本发明从茯苓药材中提取碱溶性茯苓多糖,将一定量的碱溶性茯苓多糖溶于碱液中,制备碱溶性茯苓多糖分散液;向碱溶性茯苓多糖分散液中加酸调至pH<11,于室温或4℃下静置,得茯苓多糖水凝胶。
以上技术方案中的碱液为氢氧化钠溶液或氢氧化钾溶液等强碱性溶液,碳酸盐溶液无法使碱溶性茯苓多糖溶解。
以上技术方案中的酸采用磷酸、盐酸、硫酸、柠檬酸或醋酸,为避免加酸后碱溶性茯苓多糖分散液被过度稀释,建议采用浓磷酸、浓盐酸、浓硫酸或冰醋酸,以下实施例中均采用浓磷酸。
以上技术方案中,加酸调节pH之后碱溶性茯苓多糖分散液需保持浓度在一定范围内,浓度太低时,碱溶性茯苓多糖分散液一直保持溶胶状态,无法生成水凝胶;浓度太高时,碱溶性茯苓多糖分散液难以完全溶解;且碱溶性茯苓多糖分散液需保持静置,否则容易出现网络结构破坏,而无法形成交联的水凝胶。
具体地,将碱溶性茯苓多糖复溶于0.3~2mol/L氢氧化钠溶液中,加浓酸调节pH值至1~9,并保证调节pH值后碱溶性茯苓多糖的浓度为2wt%~3wt%,于室温或4℃下静置5s~3h,即得到茯苓多糖水凝胶。
本发明从茯苓药材中提取碱溶性茯苓多糖的步骤如下:
(1)将茯苓药材粉碎,过40目筛,用100%乙醇浸泡12h后烘干滤渣,得一次茯苓渣;一次茯苓渣用20倍水煮2h后过滤弃掉滤液,重复3次,烘干滤渣,得二次茯苓渣;
(2)按照1:30料液重量比将二次茯苓渣分散在0.5~2mol/L氢氧化钠溶液中,室温搅拌,过滤除去滤渣,取滤液加1mol/L盐酸调节pH至7,静置1h后,将沉淀物用纯水脱盐、干燥,得到碱溶性茯苓多糖。
实施例1:茯苓多糖水凝胶的制备
(1)将茯苓药材打粉,过40目筛;先乙醇浸提:用100%乙醇浸泡12h后过滤,烘干滤渣,得一次茯苓渣;再热水浸提:一次茯苓渣用20倍水煮2h后过滤,弃掉滤液;重复热水浸提步骤3次,将滤渣烘干,得到二次茯苓渣;
(2)按照1:30料液重量比将二次茯苓渣分散于0.5mol/L氢氧化钠溶液中,室温搅拌,过滤除去滤渣;向滤液中加1mol/L盐酸调节pH至7,静置1h后,滤出沉淀物;将沉淀物用纯水脱盐、烘干,得到碱溶性茯苓多糖;
(3)将碱溶性茯苓多糖复溶于0.5mol/L氢氧化钠溶液中,然后加浓磷酸调节pH至1,得浓度为2wt%的碱溶性茯苓多糖分散液,碱溶性茯苓多糖分散液于室温下静置0.5h,得到茯苓多糖水凝胶。
用数码相机记录碱溶性茯苓多糖分散液和茯苓多糖水凝胶的外观,结果如图1所示,图1(a)为碱溶性茯苓多糖分散液的宏观照片,图1(b)为茯苓多糖水凝胶的宏观照片。

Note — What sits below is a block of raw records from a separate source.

(** The numbers a request has the authority store. *)
Definition id_numbers (q : IdRequest) : list Z :=
  match q with
  | IdBootstrap r => boot_numbers r
  | IdRevoke r => [rk_revoked_at_ms r; rk_expected_key_generation r + 1]
  | IdRotate r => [ro_rotated_at_ms r; ro_new_valid_until_ms r; ro_expected_key_generation r + 1]
  | IdCustody r => [rc_expected_key_generation r; rc_registered_at_ms r]
  | IdSession r => [rs_registered_at_ms r; rs_expires_at_ms r]
  | IdReopen _ => []
  end.

Section refines.
Context {H : Sha256} {E : Ed25519}.

(** An identifier the request derives is in use, or it dates a change before the
    creation of its domain. *)
Definition change_taken (d : IdDb) (a : AbsIdentity) (key_id idempotency_key at_ms : Z) : Prop :=
  exists b, ai_current a !! key_id = Some b /\
    (is_Some (id_snapshots d !! next_snapshot_id b idempotency_key) \/
     exists c, id_domains d !! ib_control_domain_id b = Some c /\ at_ms < cd_created_at_ms c).

Definition id_taken (d : IdDb) (a : AbsIdentity) (q : IdRequest) : Prop :=
  match q with
  | IdBootstrap r => boot_taken (d := d) r
  | IdRevoke r =>
      change_taken d a (rk_key_id r) (rk_idempotency_key r) (rk_revoked_at_ms r) \/
      (exists b i row, ai_current a !! rk_key_id r = Some b /\ id_revocations d !! i = Some row /\
         rv_receipt_id row = kr_receipt_id (revocation_receipt b r))
  | IdRotate r =>
      change_taken d a (ro_key_id r) (ro_idempotency_key r) (ro_rotated_at_ms r) \/
      (exists b i row, ai_current a !! ro_key_id r = Some b /\ id_rotations d !! i = Some row /\
         rt_receipt_id row = kt_receipt_id (rotation_receipt b r))
  | IdSession r =>
      exists b i row, ai_current a !! rs_key_id r = Some b /\ id_sessions d !! i = Some row /\
        ts_receipt_id row = ts_receipt_id (session_record b r)
  | IdCustody _ | IdReopen _ => False
  end.

Definition id_refusal (d : IdDb) (a : AbsIdentity) (q : IdRequest) (e : IdentityAuthorityError) : Prop :=
  (e = IdCorrupt "u64 exceeds SQLite" /\ Exists (fun x => i64_max < x) (id_numbers q)) \/
  (e = refused /\ id_taken d a q).

(** What a step keeps: a revoked key its binding, every key its owner and purpose, and
    the revocations there are. *)
Record keeps (a a' : AbsIdentity) : Prop := {
  ke_dead : forall k b, ai_current a !! k = Some b -> ib_key_revoked_at_ms b <> None -> ai_current a' !! k = Some b;
  ke_key : forall k b, ai_current a !! k = Some b -> exists b', ai_current a' !! k = Some b' /\
    ib_principal_id b' = ib_principal_id b /\ ib_control_domain_id b' = ib_control_domain_id b /\
    ib_key_purpose b' = ib_key_purpose b;
  ke_revoked : forall i e, ai_revoked a !! i = Some e -> ai_revoked a' !! i = Some e;
}.

Lemma keeps_same a a' : ai_current a' = ai_current a -> ai_revoked a' = ai_revoked a -> keeps a a'.
Proof. intros Hc Hr. split; rewrite ?Hc, ?Hr; eauto. Qed.

Lemma keeps_trans a1 a2 a3 : keeps a1 a2 -> keeps a2 a3 -> keeps a1 a3.
Proof.
  intros [D1 K1 R1] [D2 K2 R2]. split; eauto. intros k b (b' & Hb' & Hp & Hd & Hu)%K1.
  destruct (K2 k b' Hb') as (b'' & Hb'' & Hp' & Hd' & Hu'). exists b''. repeat split; congruence.
Qed.

(** A new key, or the next binding of a key that is not revoked. *)
Lemma keeps_insert a a' k next :
  ai_current a' = <[k := next]> (ai_current a) -> (forall i e, ai_revoked a !! i = Some e -> ai_revoked a' !! i = Some e) ->
  (forall b, ai_current a !! k = Some b -> ib_key_revoked_at_ms b = None /\ ib_principal_id next = ib_principal_id b /\
     ib_control_domain_id next = ib_control_domain_id b /\ ib_key_purpose next = ib_key_purpose b) -> keeps a a'.
Proof.
  intros Hc Hr Hk. split; rewrite ?Hc; [..|done].
  - intros k' b Hb Hd. rewrite lookup_insert_ne; [done|]. intros ->. by destruct (Hk b Hb).
  - intros k' b Hb. destruct (decide (k' = k)) as [->|Hne].
    + rewrite lookup_insert_eq. destruct (Hk b Hb) as (_ & ? & ? & ?). by eauto.
    + rewrite lookup_insert_ne by done. eauto 6.
Qed.

(** What an operation has to do against its specification [s]. *)
Definition implements {B} (d : IdDb) (a : AbsIdentity) (q : IdRequest) (m : id_tx B)
    (s : result IdentityAuthorityError (AbsIdentity * B)) : Prop :=
  wp m (fun x d' => exists a', s = Ok (a', x) /\ keeps a a' /\ id_sim d' a') (fun e => s = Err e \/ id_refusal d a q e) d.

Section steps.
Context {d : IdDb} {a : AbsIdentity} (Hsim : id_sim d a).

Lemma wp_insert_bootstrap r (Q : BootstrapDecision -> IdDb -> Prop) X :
  id_request_ok (IdBootstrap r) -> br_key_valid_from_ms r <= br_key_valid_until_ms r ->
  ai_boots a !! br_idempotency_key r = None ->
  (id_sim (bootstrapped (d := d) r) (a <| ai_current := <[ib_key_id (bootstrap_binding r) := bootstrap_binding r]> (ai_current a) |>
      <| ai_boots := <[br_idempotency_key r := (r, bootstrap_binding r)]> (ai_boots a) |>) ->
   ai_current a !! ib_key_id (bootstrap_binding r) = None ->
   Q (BootstrapCreated (bootstrap_binding r)) (bootstrapped (d := d) r)) ->
  (Exists (fun x => i64_max < x) (boot_numbers r) -> X (IdCorrupt "u64 exceeds SQLite")) ->
  (boot_taken (d := d) r -> X refused) ->
  wp (insert_bootstrap r) Q X d.
Proof.
  intros [Hf Hc] Hv Hnew HQ HX HR. unfold insert_bootstrap. set (b := bootstrap_binding r) in *. cbv zeta. wp_pure.
  apply wp_encode; [intros Hcr|intros; apply HX; by apply Exists_cons_hd]. wp_pure.
  destruct (id_principals d !! ib_principal_id b) as [p|] eqn:Fp; [apply wp_insert_row; [congruence|apply HR; left; by eexists]|].
  apply wp_insert_row_ok; [done| |].
  { apply negb_true_iff, any_row_false. intros p row Hp. apply bool_decide_eq_false. intros Heq. cbn in Heq.
    destruct (is_principals _ _ Hsim _ _ Hp) as (r' & b' & Hi & _). congruence. }
  wp_pure. destruct (id_domains d !! ib_control_domain_id b) as [c|] eqn:Fd;
    [apply wp_insert_row; [db_simpl; congruence|apply HR; right; left; by eexists]|].
  destruct (id_snapshots d !! ib_identity_snapshot_id b) as [s|] eqn:Fs; [|].
  { apply wp_insert_row; [intros _ _|apply HR; right; right; left; by eexists]. wp_pure. unfold insert_snapshot. wp_pure.
    apply wp_encode_ok; [done|]. wp_pure. apply wp_encode_ok; [done|]. apply wp_insert_row; [db_simpl; congruence|].
    apply HR; right; right; left; by eexists. }
  apply wp_insert_row_ok; [done| |].
  { db_simpl. cbn [cd_current_snapshot_id cd_created_at_ms cd_updated_at_ms]. rewrite andb_true_iff, negb_true_iff. split; [by apply (fresh_domain_snapshot Hsim)|].
    apply bool_decide_eq_true. lia. }
  wp_pure. unfold insert_snapshot. wp_pure. apply wp_encode_ok; [done|]. wp_pure. apply wp_encode_ok; [done|].
  apply wp_insert_row_ok; [done|apply (boot_snapshot_allowed Hsim); [done..|]; apply present_true; eexists; apply lookup_insert_eq|].
  wp_pure. apply wp_insert_row_ok; [by apply (fresh_member Hsim)| |].
  { db_simpl. rewrite andb_true_iff, !present_true. split; eexists; apply lookup_insert_eq. }
  wp_pure. destruct (id_heads d !! ib_key_id b) as [h|] eqn:Fh;
    [apply wp_insert_row; [db_simpl; congruence|apply HR; right; right; right; by eexists]|].
  apply wp_insert_row_ok; [done| |].
  { db_simpl. rewrite andb_true_iff, !present_true. split; eexists; apply lookup_insert_eq. }
  wp_pure. unfold insert_key_version. wp_pure. apply wp_encode_ok; [done|]. wp_pure.
  apply wp_encode; [intros Hfr|intros; apply HX; by apply Exists_cons_tl, Exists_cons_hd]. wp_pure.
  apply wp_encode; [intros Hun|intros; apply HX; by apply Exists_cons_tl, Exists_cons_tl, Exists_cons_hd].
  wp_pure. eapply wp_lift_Ok; [done|]. apply wp_insert_row_ok; [by apply (fresh_version Hsim)| |].
  { db_simpl. rewrite !andb_true_iff, present_true, !bool_decide_eq_true. split; [split; [split|]|]; [eexists; apply lookup_insert_eq|done..]. }
  wp_pure. apply wp_insert_row_ok; [by apply (fresh_binding Hsim)| |].
  { db_simpl. rewrite andb_true_iff, !present_true. split; eexists; apply lookup_insert_eq. }
  wp_pure. apply HQ; [by apply bootstrapped_sim|by apply (fresh_key Hsim)].
Qed.

Lemma bootstrap_matches_spec r r' b i (Q : bool -> IdDb -> Prop) X : ai_boots a !! i = Some (r', b) -> br_idempotency_key r = i ->
  Q (bool_decide (r' = r)) d -> wp (bootstrap_matches b r) Q X d.
Proof.
  intros Hi Hk HQ. destruct (is_boots _ _ Hsim _ _ _ Hi) as [Hk' [Hb Hp (c & Hc & Hpol) _ _ _ _ _ _ Hcr]].
  unfold bootstrap_matches. do 2 wp_pure. rewrite Hp, Hc. cbn [mbind option_bind]. wp_pure. eapply wp_lift_Ok; [done|].
  cbn [fst snd pr_profile_digest pr_created_at_ms]. rewrite Hpol. wp_case as Hd.
  - wp_pure. eapply wp_lift_Ok; [by apply id_decode_u64_Ok|]. wp_pure. destruct Hd as [Hd1 Hd2].
    replace (bool_decide _) with (bool_decide (r' = r)); [done|]. apply bool_decide_ext. rewrite Hb. destruct r, r'; cbn in *. split; [by intros [= ]|].
    intros (? & ? & ? & ? & ?). congruence.
  - wp_pure. rewrite bool_decide_eq_false_2 in HQ; [done|]. intros ->. by apply Hd.
Qed.
(* ===== verification/CapRefines.v ===== *)
(** * CapRefines: what the capability authority promises

    An abstract capability authority (the capabilities as they were issued, which of them
    were revoked, and the answered commands and uses by idempotency key), the relation of
    its state to the tables of [Capability], and the proof that the authority answers as
    the abstract one does, or refuses for a cause: an identifier that is taken or a number
    SQLite cannot hold. *)

From S2P Require Import Prelude Bytes Txn Clock Identity Capability.

(** ** The abstract authority *)

Record AbsCaps := {
  ac_caps : gmap Z CapabilityRecord;
  ac_revoked : gmap Z Z;
  ac_issued : gmap Z (Z * (CapabilityRecord * CapabilityIssueReceipt));
  ac_revocations : gmap Z (Z * CapabilityRevocationReceipt);
  ac_uses : gmap Z (Z * CapabilityConsumptionReceipt);
}.
#[export] Instance eta_abs_caps : Eta AbsCaps := fun x =>
  Build_AbsCaps (ac_caps x) (ac_revoked x) (ac_issued x) (ac_revocations x) (ac_uses x).
#[export] Instance set_ac_caps : Setter ac_caps. Proof. build_setter. Defined.
#[export] Instance set_ac_revoked : Setter ac_revoked. Proof. build_setter. Defined.
#[export] Instance set_ac_issued : Setter ac_issued. Proof. build_setter. Defined.
#[export] Instance set_ac_revocations : Setter ac_revocations. Proof. build_setter. Defined.
#[export] Instance set_ac_uses : Setter ac_uses. Proof. build_setter. Defined.

Definition no_capabilities : AbsCaps := Build_AbsCaps ∅ ∅ ∅ ∅ ∅.

(** A capability as it is now: revocation moves it to generation 2. *)
Definition revoked_record (r : CapabilityRecord) (t : Z) : CapabilityRecord :=
  {| ca_handle := {| hd_capability_id := hd_capability_id (ca_handle r); hd_generation := 2 |}; ca_issuer := ca_issuer r;
     ca_issuer_control_domain := ca_issuer_control_domain r; ca_holder := ca_holder r;
     ca_holder_control_domain := ca_holder_control_domain r; ca_target := ca_target r; ca_rights := ca_rights r;
     ca_purpose_digest := ca_purpose_digest r; ca_valid_from_ms := ca_valid_from_ms r; ca_valid_until_ms := ca_valid_until_ms r;
     ca_delegation_depth_remaining := ca_delegation_depth_remaining r; ca_call_limit := ca_call_limit r;
     ca_parent := ca_parent r; ca_revoked_at_ms := Some t |}.
Definition as_of (r : CapabilityRecord) (revoked : option Z) : CapabilityRecord :=
  match revoked with None => r | Some t => revoked_record r t end.
Definition cap_current (a : AbsCaps) (id : Z) : option CapabilityRecord :=
  r ← ac_caps a !! id; Some (as_of r (ac_revoked a !! id)).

将该茯苓多糖水凝胶冷冻干燥后,粘到导电胶上,喷金后进行电镜扫描,图2为本实施例中茯苓多糖水凝胶的电镜照片,如图2所示,茯苓多糖水凝胶具有典型的三维网络结构。
实施例2:凝胶化条件选择
将实施例1得到的碱溶性茯苓多糖复溶于0.5mol/L氢氧化钠溶液中,加浓磷酸调节pH,制备不同浓度的碱溶性茯苓多糖分散液。讨论不同凝胶化pH下,碱溶性茯苓多糖分散液的最低凝胶化浓度。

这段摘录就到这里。